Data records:

(* ===== verification/NumberText.v ===== *)
(** * The text of a number

    [String(x)] and template literals on numbers: the shortest decimal that
    reads back as the same double, and the closest one among those. *)

From S2P Require Import Prelude JsNumber.
From Stdlib Require Import SpecFloat.

Module NumText.

(** Doubles as fractions [p / q]. *)
Definition two_up (e : Z) : Z := 2 ^ Z.max e 0.
Definition two_down (e : Z) : Z := 2 ^ Z.max (- e) 0.

(** [v < 10^n] for [v = p / q]. *)
Definition below_pow10 (p q n : Z) : bool :=
  if 0 <=? n then p <? 10 ^ n * q else p * 10 ^ (- n) <? q.

(** The [n] with [10^(n-1) <= v < 10^n]. A double lies between [10^-324] and
    [10^309], so the fuel of 400 steps from zero is never used up. *)
Fixpoint climb (fuel : nat) (p q n : Z) : Z :=
  match fuel with
  | O => n
  | S fuel => if below_pow10 p q n then n else climb fuel p q (n + 1)
  end.

Fixpoint descend (fuel : nat) (p q n : Z) : Z :=
  match fuel with
  | O => n
  | S fuel => if below_pow10 p q (n - 1) then descend fuel p q (n - 1) else n
  end.

Definition magnitude (p q : Z) : Z :=
  if below_pow10 p q 0 then descend 400 p q 0 else climb 400 p q 0.

(** [s * 10^j] with the denominator cleared: numerator and denominator. *)
Definition scaled (s j : Z) : Z * Z := if 0 <=? j then (s * 10 ^ j, 1) else (s, 10 ^ (- j)).

(** Whether the decimal [s * 10^j] rounds to the double [m * 2^e]: it lies
    between the midpoints to the neighbours, the ends included for an even
    significand (ties go to even). *)
Definition reads_back (m e s j : Z) : bool :=
  let u := two_up e in
  let q := 4 * two_down e in
  let low := if (m =? 2 ^ 52) && (-1074 <? e) then (4 * m - 1) * u else (4 * m - 2) * u in
  let high := (4 * m + 2) * u in
  let '(a, b) := scaled s j in
  if Z.even m then (low * b <=? a * q) && (a * q <=? high * b)
  else (low * b <? a * q) && (a * q <? high * b).

(** The shortest digits: [(s, k, n)] stands for [s * 10^(n-k)] with [k]
    digits. Seventeen digits always suffice. *)
Fixpoint shortest (fuel : nat) (m e k n : Z) : Z * Z * Z :=
  let p := m * two_up e in
  let q := two_down e in
  let '(a, b) := scaled p (k - n) in
  let s := a / (b * q) in
  match fuel with
  | O => (s, k, n)
  | S fuel =>
      match reads_back m e s (n - k), reads_back m e (s + 1) (n - k) with
      | true, true =>
          let r := 2 * (a mod (b * q)) - b * q in
          (if (r <? 0) || ((r =? 0) && Z.even s) then s else s + 1, k, n)
      | true, false => (s, k, n)
      | false, true => if s + 1 =? 10 ^ k then (1, 1, n + 1) else (s + 1, k, n)
      | false, false => shortest fuel m e (k + 1) n
      end
  end.

Fixpoint zeros (n : nat) : string :=
  match n with O => "" | S n => "0" +:+ zeros n end.

Definition layout (s k n : Z) : string :=
  let digits := pretty s in
  if (k <=? n) && (n <=? 21) then digits +:+ zeros (Z.to_nat (n - k))
  else if (0 <? n) && (n <=? 21) then
    String.substring 0 (Z.to_nat n) digits +:+ "." +:+ String.substring (Z.to_nat n) (Z.to_nat (k - n)) digits
  else if (-6 <? n) && (n <=? 0) then "0." +:+ zeros (Z.to_nat (- n)) +:+ digits
  else
    let exponent := (if n - 1 <? 0 then "e-" else "e+") +:+ pretty (Z.abs (n - 1)) in
    if k =? 1 then digits +:+ exponent
    else String.substring 0 1 digits +:+ "." +:+ String.substring 1 (Z.to_nat (k - 1)) digits +:+ exponent.

(** [String(x)] *)
Definition to_string (x : number) : string :=
  match x with
  | S754_nan => "NaN"
  | S754_infinity s => if s then "-Infinity" else "Infinity"
  | S754_zero _ => "0"
  | S754_finite sign m e =>
      let p := Z.pos m * two_up e in
      let q := two_down e in
      let '(s, k, n) := shortest 17 (Z.pos m) e 1 (magnitude p q) in
      (if sign then "-" else "") +:+ layout s k n
  end.

Example to_string_samples :
  map to_string
    [Num.of_Z 0; Num.of_Z (-4); Num.lit 213 10; Num.lit 1 10; Num.add (Num.lit 1 10) (Num.lit 2 10);
     Num.lit 5 10000000; Num.of_Z (10 ^ 21); Num.of_Z 123456789; Num.lit (-1) 3; Num.of_Z (10 ^ 23);
     Num.lit 1 1000000]
  = ["0"; "-4"; "21.3"; "0.1"; "0.30000000000000004"; "5e-7"; "1e+21"; "123456789"; "-0.3333333333333333"; "1e+23";
     "0.000001"].
Proof. vm_compute. reflexivity. Qed.

End NumText.
(* ===== verification/Env.v ===== *)
(** * The environment ([libs/common/src/config/env.ts])

    The schemas the three services validate their variables with, as data,
    and the validator that stops a service from starting. What the schema
    library does with a schema is a class with the laws the code relies on. *)

From S2P Require Import Prelude JsNumber QuietHours JsParse Regex Location.
From Stdlib Require Import Ascii.

(** ** Schemas *)

(** A variable after validation. *)
Inductive EnvValue :=
  | Text (s : string)
  | Numeric (x : number).

#[global] Instance EnvValue_eq_dec : EqDecision EnvValue.
Proof. solve_decision. Defined.

(** The variables of the process, and what validation makes of them. *)
Abbreviation Env := (gmap string string).
Abbreviation Config := (gmap string EnvValue).

(** A check on the text of a variable: [.min], [.refine] on a prefix,
    [.regex] and [z.enum]. *)
Inductive Rule :=
  | MinLength (n : nat) (message : string)
  | NotPrefixed (prefix : string) (message : string)
  | Pattern (r : regex) (message : string)
  | OneOf (values : list string).

Inductive Presence := Required | Optional_ | Default (value : string).

(** [f_transform]: [.transform(Number)]. *)
Record Field := {
  f_name : string;
  f_rules : list Rule;
  f_presence : Presence;
  f_transform : bool;
}.

(** [z.object(...).refine(...)...]. *)
Record Schema := {
  s_fields : list Field;
  s_refinements : list ((Config -> bool) * string);
}.
(* ===== verification/OpenMeteoTypes.v ===== *)
(** * What the weather and city lookups answer ([apps/core-api/src/open-meteo])

    The shapes of [forecast.dto.ts] and [geocode.dto.ts], which the cache
    stores as JSON. *)

From S2P Require Import Prelude JsNumber.

Record CurrentWeather := {
  cw_time : string;
  cw_temperature : number;
  cw_apparentTemp : number;
  cw_humidity : number;
  cw_windSpeed : number;
  cw_precipitation : number;
  cw_weatherCode : number;
}.

(** A field read past the end of an array of the answer is missing. *)
Record DailyForecast := {
  df_date : string;
  df_weatherCode : option number;
  df_tempMax : option number;
  df_tempMin : option number;
  df_precipitationProbability : option number;
}.

Record ForecastResponse := { fr_current : CurrentWeather; fr_daily : list DailyForecast }.

Record GeocodeResult := {
  gr_name : string;
  gr_country : option string;
  gr_admin1 : option string;
  gr_latitude : number;
  gr_longitude : number;
}.
(* ===== verification/Weather.v ===== *)
(** * The weather provider ([apps/watcher/src/weather/open-meteo.provider.ts])

    A snapshot for a location, from the Redis cache or from Open-Meteo. *)

From S2P Require Import Prelude JsNumber Enums Conditions Contracts World Effects RedisService.
From Stdlib Require Import SpecFloat.

(** ** The cache key *)

(** [n] hundredths with two decimals. *)
Definition hundredths (n : Z) : string :=
  pretty (n / 100) +:+ "." +:+ pretty (n mod 100 / 10) +:+ pretty (n mod 10).

(** [x.toFixed(2)]: the nearest number of hundredths, the larger of two in
    absolute value. Coordinates are far below 10^21, where the notation
    would change. *)
Definition toFixed2 (x : number) : string :=
  match x with
  | S754_nan => "NaN"
  | S754_infinity s => if s then "-Infinity" else "Infinity"
  | S754_zero _ => "0.00"
  | S754_finite s m e =>
      let n := if 0 <=? e then Z.pos m * 2 ^ e * 100
               else (200 * Z.pos m + 2 ^ (- e)) / (2 * 2 ^ (- e)) in
      (if s then "-" else "") +:+ hundredths n
  end.

Definition cacheKey (lat lon : number) : string :=
  "weather:" +:+ toFixed2 lat +:+ ":" +:+ toFixed2 lon.

(** ** The upstream *)

(** The fields of [openMeteoCurrentSchema]. *)
Record OpenMeteoCurrent := {
  temperature_2m : number;
  apparent_temperature : number;
  relative_humidity_2m : number;
  wind_speed_10m : number;
  precipitation_ : number;
  weather_code : number;
}.

(** What Open-Meteo answers at an instant for a location; [None] is a body the
    schema refuses. *)
Class WeatherUpstream := upstream : Z -> number -> number -> option OpenMeteoCurrent.

Section Provider.
Context `{WeatherUpstream} (ttl : Z).

(** [redis.getJson] and [redis.setJson] on a cached snapshot; JSON.parse of
    another text throws. *)
Definition getJson (key : string) : M (option WeatherSnapshot) :=
  let* raw := query (cmd_get key) in
  match raw with
  | None => ret None
  | Some (RSnapshot s) => ret (Some s)
  | Some _ => throw (JsError "SyntaxError")
  end.

Definition setJson (key : string) (value : WeatherSnapshot) (ttlSec : Z) : M unit :=
  io (cmd_set_px key (RSnapshot value) (ttlSec * 1000)).

(** One request, retried once after a second; a body that does not parse is a
    failure of its own, not retried. *)
Definition fetch (lat lon : number) : M WeatherSnapshot :=
  let request := query (fun w => upstream (now w) lat lon) in
  let* data := catch request (fun _ => do* sleep 1000 in request) in
  match data with
  | None => throw (JsError "ZodError")
  | Some c =>
      ret {| temperature := temperature_2m c;
             apparentTemp := apparent_temperature c;
             humidity := relative_humidity_2m c;
             windSpeed := wind_speed_10m c;
             precipitation := precipitation_ c;
             weatherCode := weather_code c |}
  end.

Definition getSnapshot (latitude longitude : number) : M WeatherSnapshot :=
  let key := cacheKey latitude longitude in
  let* cached := getJson key in
  match cached with
  | Some s => ret s
  | None =>
      let* snapshot := fetch latitude longitude in
      do* setJson key snapshot ttl in
      ret snapshot
  end.

End Provider.

Example toFixed2_samples :
  (toFixed2 (Num.lit 5223 100), toFixed2 (Num.lit 2101178 100000), toFixed2 (Num.lit (-5) 1000),
   toFixed2 (Num.of_Z (-33)), toFixed2 (Num.lit 1005 1000))
  = ("52.23", "21.01", "-0.01", "-33.00", "1.00").
Proof. vm_compute. reflexivity. Qed.
(** ** Repository *)

Record PendingOutboxEvent := {
  po_id : string;
  po_eventId : string;
  po_routingKey : string;
  po_event : TriggerFiredEvent;
}.

Definition is_pending (row : OutboxEvent) : bool :=
  match o_publishedAt row with None => true | Some _ => false end.

Definition to_pending (row : OutboxEvent) : PendingOutboxEvent :=
  {| po_id := o_id row; po_eventId := o_eventId row; po_routingKey := o_routingKey row;
     po_event := o_payload row |}.

(** The pending rows in the order the relay takes them. *)
Definition staged (w : World) : list OutboxEvent :=
  order_asc o_createdAt (find_many is_pending (outbox (db w))).

Definition findPending (limit : nat) : M (list PendingOutboxEvent) :=
  query (fun w => map to_pending (take limit (staged w))).

Definition countPending : M nat := query (fun w => count_where is_pending (outbox (db w))).

Definition set_publishedAt (at_ : Z) (row : OutboxEvent) : OutboxEvent :=
  {| o_id := o_id row; o_eventId := o_eventId row; o_routingKey := o_routingKey row;
     o_payload := o_payload row; o_createdAt := o_createdAt row; o_publishedAt := Some at_ |}.

Definition mark (ids : list string) (at_ : Z) (w : World) : World :=
  set_db (set_outbox (update_many (fun row => bool_decide (o_id row ∈ ids)) (set_publishedAt at_)
                        (outbox (db w))).1 (db w)) w.

Definition markPublished (ids : list string) : M unit :=
  match ids with
  | [] => ret tt
  | _ => let* at_ := get_now in exec (mark ids at_)
  end.

Definition published_before (before : Z) (row : OutboxEvent) : bool :=
  match o_publishedAt row with Some p => p <? before | None => false end.

Definition prunePublished (before : Z) : M nat :=
  io (fun w =>
    let r := delete_many (published_before before) (outbox (db w)) in
    (inl r.2, set_db (set_outbox r.1 (db w)) w)).

(** ** Relay *)

Section Relay.
Context `{UuidSupply} (batchSize : nat).

Definition RELAY_LOCK_KEY : string := "watcher:outbox:lock".
Definition RELAY_LOCK_TTL_SEC : Z := 60.
Definition RETENTION_HOURS : Z := 24.

(** The [for] loop of [publishPending]: the ids handed over before the first
    failure, at which it breaks. *)
Fixpoint publish_rows (pending : list PendingOutboxEvent) (published : list string) : M (list string) :=
  match pending with
  | [] => ret published
  | row :: rest =>
      let* continue := catch (do* publish (po_routingKey row) (po_event row) in ret true)
                             (fun _ => ret false) in
      if (continue : bool) then publish_rows rest (published ++ [po_id row]) else ret published
  end.

Definition reportBacklog : M unit := catch (do* countPending in ret tt) (fun _ => ret tt).

Definition publishPending : M nat :=
  let* pending := findPending batchSize in
  match pending with
  | [] => ret 0%nat
  | _ =>
      let* published := publish_rows pending [] in
      do* markPublished published in
      do* reportBacklog in
      ret (length published)
  end.

Definition flush : M nat :=
  let* token := acquireLock RELAY_LOCK_KEY RELAY_LOCK_TTL_SEC in
  match token with
  | None => ret 0%nat
  | Some token => finally publishPending (do* releaseLock RELAY_LOCK_KEY token in ret tt)
  end.

Definition runRelay : M unit := catch (do* flush in ret tt) (fun _ => ret tt).

Definition pruneRelayed : M unit :=
  let* at_ := get_now in
  do* prunePublished (at_ - RETENTION_HOURS * 3600000) in
  ret tt.

End Relay.
(* ===== verification/Watcher.v ===== *)
(** * The watcher

    [apps/watcher/src/persistence/prisma-watched-trigger.repository.ts] and
    [apps/watcher/src/watcher.service.ts]: which triggers a shard polls, how
    one poll decides, and the transaction that records a firing together with
    the events it owes. *)

From S2P Require Import Prelude JsNumber Enums Conditions QuietHours TriggerStateMachine Location Contracts Table World Samples Effects RedisService Weather Outbox.

(** ** Ports ([apps/watcher/src/ports/watched-trigger.repository.ts]) *)

Record WatchedCondition := {
  wc_id : string;
  wc_metric : Metric;
  wc_operator : Operator;
  wc_threshold : number;
}.

#[global] Instance WatchedCondition_spec : ConditionSpec WatchedCondition :=
  {| metric := wc_metric; operator := wc_operator; threshold := wc_threshold |}.

Record WatchedTrigger := {
  wt_id : string;
  wt_userId : string;
  wt_name : string;
  wt_city : string;
  wt_latitude : number;
  wt_longitude : number;
  wt_conditionLogic : ConditionLogic;
  wt_conditions : list WatchedCondition;
  wt_channels : list Channel;
  wt_cooldownMin : Z;
  wt_state : TriggerState;
  wt_lastFiredAt : option Z;
  wt_quietHours : option QuietHours;
}.

(** Trigger-level fields a cycle may write. *)
Record TriggerStatePatch := {
  patch_lastEvaluatedAt : Z;
  patch_state : option TriggerState;
  patch_lastFiredAt : option Z;
}.

Record OutboxMessage := {
  om_eventId : string;
  om_routingKey : string;
  om_event : TriggerFiredEvent;
}.

(** ** Repository *)

Module Repository.

Definition to_condition (c : TriggerCondition) : WatchedCondition :=
  {| wc_id := c_id c; wc_metric := c_metric c; wc_operator := c_operator c; wc_threshold := c_threshold c |}.

(** The projection of a row with its conditions and its user. *)
Definition project (d : Database) (row : Trigger) (user : User) : WatchedTrigger :=
  {| wt_id := t_id row; wt_userId := t_userId row; wt_name := t_name row; wt_city := t_city row;
     wt_latitude := t_latitude row; wt_longitude := t_longitude row;
     wt_conditionLogic := t_conditionLogic row;
     wt_conditions := map to_condition
       (order_asc c_order (find_many (fun c => bool_decide (c_triggerId c = t_id row)) (triggerConditions d)));
     wt_channels := t_channels row; wt_cooldownMin := t_cooldownMin row; wt_state := t_state row;
     wt_lastFiredAt := t_lastFiredAt row;
     wt_quietHours := Some {| start := u_quietHoursStart user; end_ := u_quietHoursEnd user;
                              timezone := u_timezone user |} |}.

Definition user_of (d : Database) (row : Trigger) : option User :=
  find_first (fun u => bool_decide (u_id u = t_userId row)) (users d).

Definition active_in (buckets : option (list Z)) (row : Trigger) : bool :=
  t_isActive row &&
  match buckets with Some bs => bool_decide (t_locationBucket row ∈ bs) | None => true end.

(** The rows in insertion order (the query names no order). A row without its
    user is what the ORM reports as an inconsistent result. *)
Definition active (buckets : option (list Z)) (d : Database) : option (list WatchedTrigger) :=
  mapM (fun row => project d row <$> user_of d row) (find_many (active_in buckets) (triggers d)).

Definition findActive (buckets : option (list Z)) : M (list WatchedTrigger) :=
  io (fun w => match active buckets (db w) with
               | Some l => (inl l, w)
               | None => (inr (JsError "Inconsistent query result"), w)
               end).

Definition observe (o : EvaluatedCondition WatchedCondition) (c : TriggerCondition) : TriggerCondition :=
  {| c_id := c_id c; c_triggerId := c_triggerId c; c_metric := c_metric c; c_operator := c_operator c;
     c_threshold := c_threshold c; c_order := c_order c;
     c_lastObservedValue := Some (observedValue o); c_lastMatched := Some (matched o) |}.

Definition patch_trigger (p : TriggerStatePatch) (t : Trigger) : Trigger :=
  {| t_id := t_id t; t_userId := t_userId t; t_name := t_name t; t_city := t_city t;
     t_latitude := t_latitude t; t_longitude := t_longitude t; t_conditionLogic := t_conditionLogic t;
     t_channels := t_channels t; t_cooldownMin := t_cooldownMin t; t_isActive := t_isActive t;
     t_state := default (t_state t) (patch_state p);
     t_lastFiredAt := match patch_lastFiredAt p with Some f => Some f | None => t_lastFiredAt t end;
     t_lastEvaluatedAt := Some (patch_lastEvaluatedAt p);
     t_locationBucket := t_locationBucket t; t_createdAt := t_createdAt t |}.

(** The statements of one transaction, in order; [None] when one of them
    addresses a record that is gone, which rolls all of them back. *)
Fixpoint write_observations (observations : list (EvaluatedCondition WatchedCondition))
    (t : list TriggerCondition) : option (list TriggerCondition) :=
  match observations with
  | [] => Some t
  | o :: rest =>
      t' ← update_one (fun c => bool_decide (c_id c = wc_id (base o))) (observe o) t;
      write_observations rest t'
  end.

Definition writes (triggerId : string) (observations : list (EvaluatedCondition WatchedCondition))
    (patch : TriggerStatePatch) (d : Database) : option Database :=
  cs ← write_observations observations (triggerConditions d);
  ts ← update_one (fun t => bool_decide (t_id t = triggerId)) (patch_trigger patch) (triggers d);
  Some (set_triggers ts (set_triggerConditions cs d)).

Definition recordObservation (triggerId : string)
    (observations : list (EvaluatedCondition WatchedCondition)) (patch : TriggerStatePatch) : M unit :=
  io (fun w => match writes triggerId observations patch (db w) with
               | Some d => (inl tt, set_db d w)
               | None => (inr RecordNotFound, w)
               end).

Section Commit.
Context `{UuidSupply}.

(** One row of [createMany] with [skipDuplicates]: a row whose (eventId,
    routingKey) is taken is left out. *)
Definition createOne (m : OutboxMessage) (w : World) : World :=
  let row := {| o_id := uuid (uuids w); o_eventId := om_eventId m; o_routingKey := om_routingKey m;
                o_payload := om_event m; o_createdAt := now w; o_publishedAt := None |} in
  let same r := bool_decide (o_eventId r = om_eventId m) && bool_decide (o_routingKey r = om_routingKey m) in
  match create same row (outbox (db w)) with
  | Some t => set_uuids (S (uuids w)) (set_db (set_outbox t (db w)) w)
  | None => w
  end.

Definition createMany (messages : list OutboxMessage) (w : World) : World :=
  fold_left (fun w m => createOne m w) messages w.

Definition commitFire (triggerId : string)
    (observations : list (EvaluatedCondition WatchedCondition)) (patch : TriggerStatePatch)
    (messages : list OutboxMessage) : M unit :=
  io (fun w => match writes triggerId observations patch (db w) with
               | Some d => (inl tt, createMany messages (set_db d w))
               | None => (inr RecordNotFound, w)
               end).

End Commit.

End Repository.

(** ** Service *)

Section Service.
Context `{UuidSupply} `{Intl} `{WeatherUpstream}.
Context (shard : ShardConfig) (weatherTtl : Z) (batchSize : nat).

Definition cycleLockKey (s : ShardConfig) : string :=
  if 1 <? count s then "watcher:cycle:lock:" +:+ pretty (index s) else "watcher:cycle:lock".

Definition CYCLE_LOCK_TTL_SEC : Z := 120.

(** A Redis outage answers "no". *)
Definition renewLock (token : string) : M bool :=
  catch (extendLock (cycleLockKey shard) token CYCLE_LOCK_TTL_SEC) (fun _ => ret false).

(** The map of [groupByLocation], in insertion order. *)
Fixpoint push_group (key : string) (t : WatchedTrigger)
    (m : list (string * list WatchedTrigger)) : list (string * list WatchedTrigger) :=
  match m with
  | [] => [(key, [t])]
  | (k, bucket) :: m' => if decide (k = key) then (k, bucket ++ [t]) :: m' else (k, bucket) :: push_group key t m'
  end.

Definition wt_key (t : WatchedTrigger) : string := locationKey (wt_latitude t) (wt_longitude t).

Definition groupByLocation (ts : list WatchedTrigger) : list (string * list WatchedTrigger) :=
  fold_left (fun m t => push_group (wt_key t) t m) ts [].

Definition state_input (t : WatchedTrigger) : TriggerStateInput :=
  {| state := wt_state t; lastFiredAt := wt_lastFiredAt t; cooldownMin := wt_cooldownMin t |}.

Definition fired_condition (r : EvaluatedCondition WatchedCondition) : FiredCondition :=
  {| fc_metric := wc_metric (base r); fc_operator := wc_operator (base r);
     fc_threshold := wc_threshold (base r); fc_observedValue := observedValue r |}.

Definition fired_event (trigger : WatchedTrigger) (results : list (EvaluatedCondition WatchedCondition))
    (eventId : string) (firedAt : Z) : TriggerFiredEvent :=
  {| ev_eventId := eventId; ev_triggerId := wt_id trigger; ev_userId := wt_userId trigger;
     ev_triggerName := wt_name trigger; ev_city := wt_city trigger;
     ev_conditions := map fired_condition results; ev_conditionLogic := wt_conditionLogic trigger;
     ev_channels := wt_channels trigger; ev_firedAt := firedAt; ev_test := None |}.

Definition fire_messages (event : TriggerFiredEvent) (channels : list Channel) : list OutboxMessage :=
  map (fun channel => {| om_eventId := ev_eventId event; om_routingKey := routingKeyFor channel; om_event := event |})
      channels.

Definition fire (trigger : WatchedTrigger) (results : list (EvaluatedCondition WatchedCondition))
    (evaluatedAt : Z) : M unit :=
  let* eventId := randomUUID in
  let* firedAt := get_now in
  let event := fired_event trigger results eventId firedAt in
  let messages := fire_messages event (wt_channels trigger) in
  let* lastFiredAt := get_now in
  do* Repository.commitFire (wt_id trigger) results
        {| patch_lastEvaluatedAt := evaluatedAt; patch_state := Some FIRED;
           patch_lastFiredAt := Some lastFiredAt |} messages in
  do* flush batchSize in
  ret tt.

Definition processTrigger (trigger : WatchedTrigger) (snapshot : WeatherSnapshot) : M unit :=
  let evaluation := evaluateConditions snapshot (wt_conditions trigger) (wt_conditionLogic trigger) in
  let* evaluatedAt := get_now in
  match decide_ (state_input trigger) (all_matched evaluation) evaluatedAt (wt_quietHours trigger) with
  | None => throw RangeError
  | Some FIRE => fire trigger (results evaluation) evaluatedAt
  | Some decision =>
      Repository.recordObservation (wt_id trigger) (results evaluation)
        {| patch_lastEvaluatedAt := evaluatedAt;
           patch_state := match decision with REARM => Some ARMED | _ => None end;
           patch_lastFiredAt := None |}
  end.

(** One upstream call and the triggers that share it; a failed call skips the
    location. *)
Definition pollLocation (group : list WatchedTrigger) : M unit :=
  match group with
  | [] => ret tt
  | t0 :: _ =>
      let* snapshot := catch (let* s := getSnapshot weatherTtl (wt_latitude t0) (wt_longitude t0) in ret (Some s))
                             (fun _ => ret None) in
      match snapshot with
      | None => ret tt
      | Some snapshot => for_each group (fun trigger => processTrigger trigger snapshot)
      end
  end.

(** The queue of locations, taken one after another while the lock is held.
    [held] are the answers of [heldLock()], what the renewals said so far;
    past its end the lock is held. The workers are serialised: each location
    is one step. *)
Fixpoint pollLocations (queue : list (list WatchedTrigger)) (held : list bool) : M unit :=
  match queue with
  | [] => ret tt
  | group :: queue' =>
      match held with
      | false :: _ => ret tt
      | _ => do* pollLocation group in pollLocations queue' (tail held)
      end
  end.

# Your objective:
Above are the records. Copy the lines beginning at the one that has "Definition hundredths (n" and ending with the one that has "Class WeatherUpstream := upstream", unchanged.

# Task solution:
Definition hundredths (n : Z) : string :=
  pretty (n / 100) +:+ "." +:+ pretty (n mod 100 / 10) +:+ pretty (n mod 10).

(** [x.toFixed(2)]: the nearest number of hundredths, the larger of two in
    absolute value. Coordinates are far below 10^21, where the notation
    would change. *)
Definition toFixed2 (x : number) : string :=
  match x with
  | S754_nan => "NaN"
  | S754_infinity s => if s then "-Infinity" else "Infinity"
  | S754_zero _ => "0.00"
  | S754_finite s m e =>
      let n := if 0 <=? e then Z.pos m * 2 ^ e * 100
               else (200 * Z.pos m + 2 ^ (- e)) / (2 * 2 ^ (- e)) in
      (if s then "-" else "") +:+ hundredths n
  end.

Definition cacheKey (lat lon : number) : string :=
  "weather:" +:+ toFixed2 lat +:+ ":" +:+ toFixed2 lon.

(** ** The upstream *)

(** The fields of [openMeteoCurrentSchema]. *)
Record OpenMeteoCurrent := {
  temperature_2m : number;
  apparent_temperature : number;
  relative_humidity_2m : number;
  wind_speed_10m : number;
  precipitation_ : number;
  weather_code : number;
}.

(** What Open-Meteo answers at an instant for a location; [None] is a body the
    schema refuses. *)
Class WeatherUpstream := upstream : Z -> number -> number -> option OpenMeteoCurrent.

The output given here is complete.